Task prompt. From the entries that follow, copy exactly the lines beginning at the line holding "repeat match goal with" and continuing through the line holding "decode_topology_typed in E".

Input data.
_ _ _ _ _
Lemma decode_device_typed data index d order : decode_device data index = Ok (d, order) -> device_data d.
Proof.
  intros H. apply (decode_keeps _ _ (fun s => device_data s.1)) in H;
    [done| |unfold device_data; cbn; split_and!; try done; try constructor; apply u32_zero].
  unfold device_field. intros f [d0 o] s' Hf Hd He. cbn [fst] in Hd. unfold device_data in *. destruct_and?.
  field_cases He; bind_cases He; try (apply push_bounded_ok in E1 as ->); apply ok_inj in He as <-;
    try (apply decode_device_range_typed in E0); field_types; cbn; split_and!; try done.
  apply Forall_app. split; [done|]. by constructor.
Qed.

Definition network_data (r : RawNetwork) : Prop :=
  is_utf8 (rn_profile r) = true /\ is_u32 (rn_ipv4 r) /\ is_u32 (rn_prefix_length r) /\ is_u32 (rn_gateway r)
  /\ is_utf8 (rn_policy_mode r) = true /\ is_u32 (rn_policy_encoding_version r) /\ is_u32 (rn_ipv6_prefix_length r).

Lemma decode_network_typed data r : decode_network data = Ok r -> network_data r.
Proof.
  apply decode_keeps; [|unfold network_data; cbn; split_and!; try done; apply u32_zero].
  unfold network_field. field_step; unfold network_data in *; destruct_and?; cbn; by split_and!.
Qed.

Definition block_data (r : RawBlock) : Prop := geometry_typed (block_geometry r).

Lemma decode_block_typed data r : decode_block data = Ok r -> block_data r.
Proof.
  apply decode_keeps; [|unfold block_data, geometry_typed; cbn; split_and!; [apply u64_zero|apply u32_zero..]].
  unfold block_field, block_data, block_geometry. intros f [ro b [[l lo] ph] ik i a rm] s' Hf Hd He.
  unfold geometry_typed in *. cbn in Hd, He. destruct_and?.
  field_cases He; bind_cases He; apply ok_inj in He as <-; field_types; cbn; by split_and!.
Qed.

Definition time_data (r : RawTime) : Prop :=
  is_u64 (rt_tsc_hz r) /\ is_u32 (rt_tolerance_ppm r) /\ is_u64 (rt_apic_hz r) /\ is_u64 (rt_capture_utc_ns r)
  /\ is_u64 (rt_capture_monotonic_ns r) /\ opt_all is_u64 (rt_cut_to_anchor_ns r).

Lemma decode_time_typed data r : decode_time data = Ok r -> time_data r.
Proof.
  apply decode_keeps; [|unfold time_data; cbn; split_and!; (apply u64_zero || apply u32_zero || done)].
  unfold time_field. field_step; unfold time_data in *; destruct_and?; cbn; by split_and!.
Qed.

Definition contract_data (r : RawContract) : Prop :=
  is_utf8 (raw_command_line r) = true
  /\ Forall (fun m => is_u64 m.1.1 /\ is_u64 m.1.2) (memory_ranges r) /\ topology_data (raw_topology r)
  /\ Forall (fun d => device_data d.1) (raw_devices r) /\ opt_all time_data (raw_time r)
  /\ opt_all network_data (network r) /\ Forall block_data (blocks r)
  /\ is_u32 (filesystem_slot_version r) /\ is_u32 (boot_online_vp_count r) /\ is_utf8 (interrupt_mode r) = true
  /\ is_u64 (raw_status_page_start r) /\ is_u64 (raw_status_page_length r) /\ is_u64 (memory_capacity r)
  /\ is_u64 (memory_block_size r) /\ Forall range_typed (expansion_ranges r).

Lemma contract_step f s s' :
  field_typed f -> contract_data s -> contract_field f s = Ok s' -> contract_data s'.
Proof.
  unfold contract_field. intros Hf Hd He. unfold contract_data in Hd. destruct_and?.
  field_cases He; bind_cases He;
    repeat match goal with
    | E : push_bounded _ _ _ _ = Ok _ |- _ => apply push_bounded_ok in E as ->
    | E : decode_memory_range _ = Ok ?p |- _ => destruct p as [[? ?] ?]; apply decode_memory_range_typed in E
    | E : decode_topology _ = Ok _ |- _ => apply decode_topology_typed in E
    | E : decode_device _ _ = Ok ?p |- _ => destruct p as [? ?]; apply decode_device_typed in E
    | E : decode_network _ = Ok _ |- _ => apply decode_network_typed in E
    | E : decode_block _ = Ok _ |- _ => apply decode_block_typed in E
    | E : decode_time _ = Ok _ |- _ => apply decode_time_typed in E
    | E : decode_expansion_range _ = Ok _ |- _ => apply decode_expansion_range_typed in E
    | E : (if _ then _ else _) = Ok _ |- _ => destruct (_ =? _) in E; [done|]
    end;
    apply ok_inj in He as <-; field_types; unfold contract_data; cbn; split_and!; try done;
    (apply Forall_app; split; [done|]; by constructor).
Qed.

Lemma decode_contract_typed data r : decode_contract data = Ok r -> contract_data r.
Proof.
  apply decode_keeps; [apply contract_step|]. unfold contract_data. cbn.
  split_and!; try done; try constructor; try (apply u64_zero || apply u32_zero).
Qed.

Definition manifest_data (r : RawManifest) : Prop :=
  is_u64 (memory_size r) /\ is_u32 (vp_count r) /\ opt_all contract_data (contract r).

Lemma decode_manifest_typed data r : decode_manifest data = Ok r -> manifest_data r.
Proof.
  apply decode_keeps; [|unfold manifest_data; cbn; split_and!; [apply u64_zero|apply u32_zero|done]].
  unfold manifest_field. field_step; unfold manifest_data in *; destruct_and?; cbn; split_and!; try done.
  by eapply decode_contract_typed.
Qed.

(** ** What the checks establish *)

Lemma to_array_ok n b b' : to_array n b = Some b' -> is_bytes n b'.
Proof. unfold to_array. destruct (Z.eqb_spec (len b) n); [|done]. by intros [= <-]. Qed.

Lemma ok_or_to_array {E} n b (e : E) b' : ok_or (to_array n b) e = Ok b' -> is_bytes n b'.
Proof. rewrite ok_or_ok. apply to_array_ok. Qed.

Lemma ok_or_to_u8 {E} z (e : E) z' : 0 <= z -> ok_or (to_u8 z) e = Ok z' -> is_u8 z'.
Proof.
  intros Hz. rewrite ok_or_ok. unfold to_u8. destruct (Z.leb_spec z U8_MAX); [|done]. intros [= <-]. by split.
Qed.

Lemma parse_profile_typed id v g r : parse_profile_id id = Some (v, g, r) -> is_u32 r.
Proof.
  unfold parse_profile_id. destruct (split_on _ id) as [|v0 [|g0 [|r0 words]]]; try done.
  destruct (strip_prefix _ r0) as [ds|]; [|done]. cbn [mbind option_bind]. destruct (_ || _) eqn:Hc; [done|].
  apply orb_false_iff in Hc as [[_ Hd%negb_false_iff]%orb_false_iff _]. apply forallb_digits, decimal_nonneg in Hd.
  unfold parse_u32. destruct (Z.leb_spec (decimal_value ds) U32_MAX); [|done]. cbn [mbind option_bind].
  intros Heq. assert (r = decimal_value ds) as -> by congruence. by split.
Qed.

Lemma check_cpu_profile_typed raw cpu :
  check_cpu_profile raw = Ok cpu -> is_u32 (revision cpu) /\ is_bytes SHA256_LEN (cpu_digest cpu).
Proof.
  unfold check_cpu_profile. destruct raw as [raw|]; [|done]. cbn [ok_or mbind result_bind].
  destruct (parse_profile_id _) as [[[v g] r]|] eqn:Hp; [|done]. cbn [ok_or mbind result_bind].
  destruct (ok_or _ _) as [d|] eqn:Hd; [|done]. cbn [mbind result_bind]. intros <-%ok_inj.
  split; [by eapply parse_profile_typed|by eapply ok_or_to_array].
Qed.

(** The time contract of a manifest, of its types. *)
Definition time_sound (t : TimeContract) : Prop :=
  is_u64 (tsc_frequency_hz t) /\ is_u64 (apic_frequency_hz t) /\ is_u32 (tsc_tolerance_ppm t)
  /\ is_bytes HOST_IDENTITY_LEN (host_id t) /\ is_bytes HOST_IDENTITY_LEN (boot_id t)
  /\ is_u64 (capture_utc_ns t) /\ is_u64 (capture_monotonic_ns t) /\ opt_all is_u64 (cut_to_anchor_ns t).

Lemma check_time_typed raw time : opt_all time_data raw -> check_time raw = Ok time -> time_sound time.
Proof.
  unfold check_time. destruct raw as [raw|]; [|done]. intros (? & ? & ? & ? & ? & ?). cbn [ok_or mbind result_bind].
  destruct (negb _); [done|]. destruct (parse_clock _) as [c|]; [|done]. cbn [ok_or mbind result_bind].
  destruct (ok_or _ (IdentityLen "host identity" _)) as [h|] eqn:Hh; [|done]. cbn [mbind result_bind].
  destruct (ok_or _ (IdentityLen "boot identity" _)) as [b|] eqn:Hb; [|done]. cbn [mbind result_bind]. intros <-%ok_inj.
  split_and!; try done; by eapply ok_or_to_array.
Qed.

Lemma check_order_spec index raw devices :
  check_order index raw = Ok devices ->
  devices = raw.*1 /\ raw.*2 = seqZ index (len raw).
Proof.
  revert index devices. induction raw as [|[d o] raw IH]; intros index devices H; cbn [check_order] in H.
  { by apply ok_inj in H as <-. }
  destruct (Z.eqb_spec o index) as [->|]; [|done]. destruct (check_order _ raw) as [ds|] eqn:Hr; [|done].
  apply ok_inj in H as <-. apply IH in Hr as [-> Hs]. split; [done|]. rewrite len_cons. len_facts.
  rewrite (seqZ_cons index) by lia. rewrite fmap_cons, Hs. f_equal. f_equal; lia.
Qed.

Lemma file_ranges_spec offset raw ranges :
  file_ranges offset raw = Ok ranges -> ranges = (fun r => mkMemoryRange r.1.1 r.1.2) <$> raw.
Proof.
  revert offset ranges. induction raw as [|[[s l] o] raw IH]; intros offset ranges H; cbn [file_ranges] in H.
  { by apply ok_inj in H as <-. }
  destruct (negb _); [done|]. destruct (file_ranges _ raw) as [rs|] eqn:Hr; [|done]. apply ok_inj in H as <-.
  by apply IH in Hr as ->.
Qed.

Lemma check_blocks_typed raw d s :
  Forall block_data raw -> check_blocks raw = Ok (d, s) -> geometry_typed d /\ geometry_typed s.
Proof.
  unfold check_blocks. intros H. destruct raw as [|a [|b [|]]]; try done. apply Forall_cons in H as [Ha [Hb _]%Forall_cons].
  destruct (_ || _); [done|]. intros [= <- <-]. done.
Qed.

Lemma ipv4_octets_len a : is_bytes 4 (ipv4_octets a).
Proof. unfold is_bytes, ipv4_octets, len. rewrite length_rev. apply (len_to_le_bytes 4). Qed.

Lemma check_nic_typed raw nic : opt_all network_data raw -> check_nic raw = Ok nic -> opt_all nic_data nic.
Proof.
  unfold check_nic. destruct raw as [raw|]; [|by intros _ <-%ok_inj]. intros (? & ? & [? _] & ? & ? & ? & [? _]).
  unfold check_network. destruct (to_array 6 (rn_guest_mac raw)) as [gm|] eqn:Hgm; [|done].
  destruct (to_array 6 (rn_gateway_mac raw)) as [wm|] eqn:Hwm; [|done].
  destruct (ok_or (to_u8 _) _) as [p|] eqn:Hp; [|done]. cbn [mbind result_bind].
  destruct (check_ipv6 _ _ _) as [v6|] eqn:Hv; [|done]. cbn [mbind result_bind].
  destruct (ok_or _ PolicyDigestLen) as [d|] eqn:Hd; [|done]. cbn [mbind result_bind]. intros <-%ok_inj.
  unfold nic_data. cbn. apply to_array_ok in Hgm, Hwm. apply ok_or_to_u8 in Hp; [|done]. apply ok_or_to_array in Hd.
  split_and!; try done; try apply ipv4_octets_len.
  unfold check_ipv6 in Hv. destruct (_ && _); [by apply ok_inj in Hv as <-|].
  destruct (to_array 16 (rn_ipv6 raw)) as [a|] eqn:Ha; [|done]. destruct (to_u8 _) as [z|] eqn:Hz; [|done].
  destruct (to_array 16 (rn_ipv6_gateway raw)) as [g|] eqn:Hg; [|done]. apply ok_inj in Hv as <-. cbn. unfold ipv6_typed. cbn.
  apply to_array_ok in Ha, Hg. split_and!; [done| |done]. apply (ok_or_to_u8 (rn_ipv6_prefix_length raw) tt); [done|by rewrite Hz].
Qed.

Section Sound.
Context `{Digest}.

(** A machine that a manifest describes: of its types, valid, and with the dormant slot. *)
Definition machine_sound (m : Machine) : Prop :=
  machine_data m /\ Forall device_data (devices m) /\ opt_all nic_data (nic m)
  /\ machine_problem m = None /\ filesystem_slot m = FILESYSTEM_SLOT_VERSION.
_ _ _ _ _
Exercise output.
    repeat match goal with
    | E : push_bounded _ _ _ _ = Ok _ |- _ => apply push_bounded_ok in E as ->
    | E : decode_memory_range _ = Ok ?p |- _ => destruct p as [[? ?] ?]; apply decode_memory_range_typed in E
    | E : decode_topology _ = Ok _ |- _ => apply decode_topology_typed in E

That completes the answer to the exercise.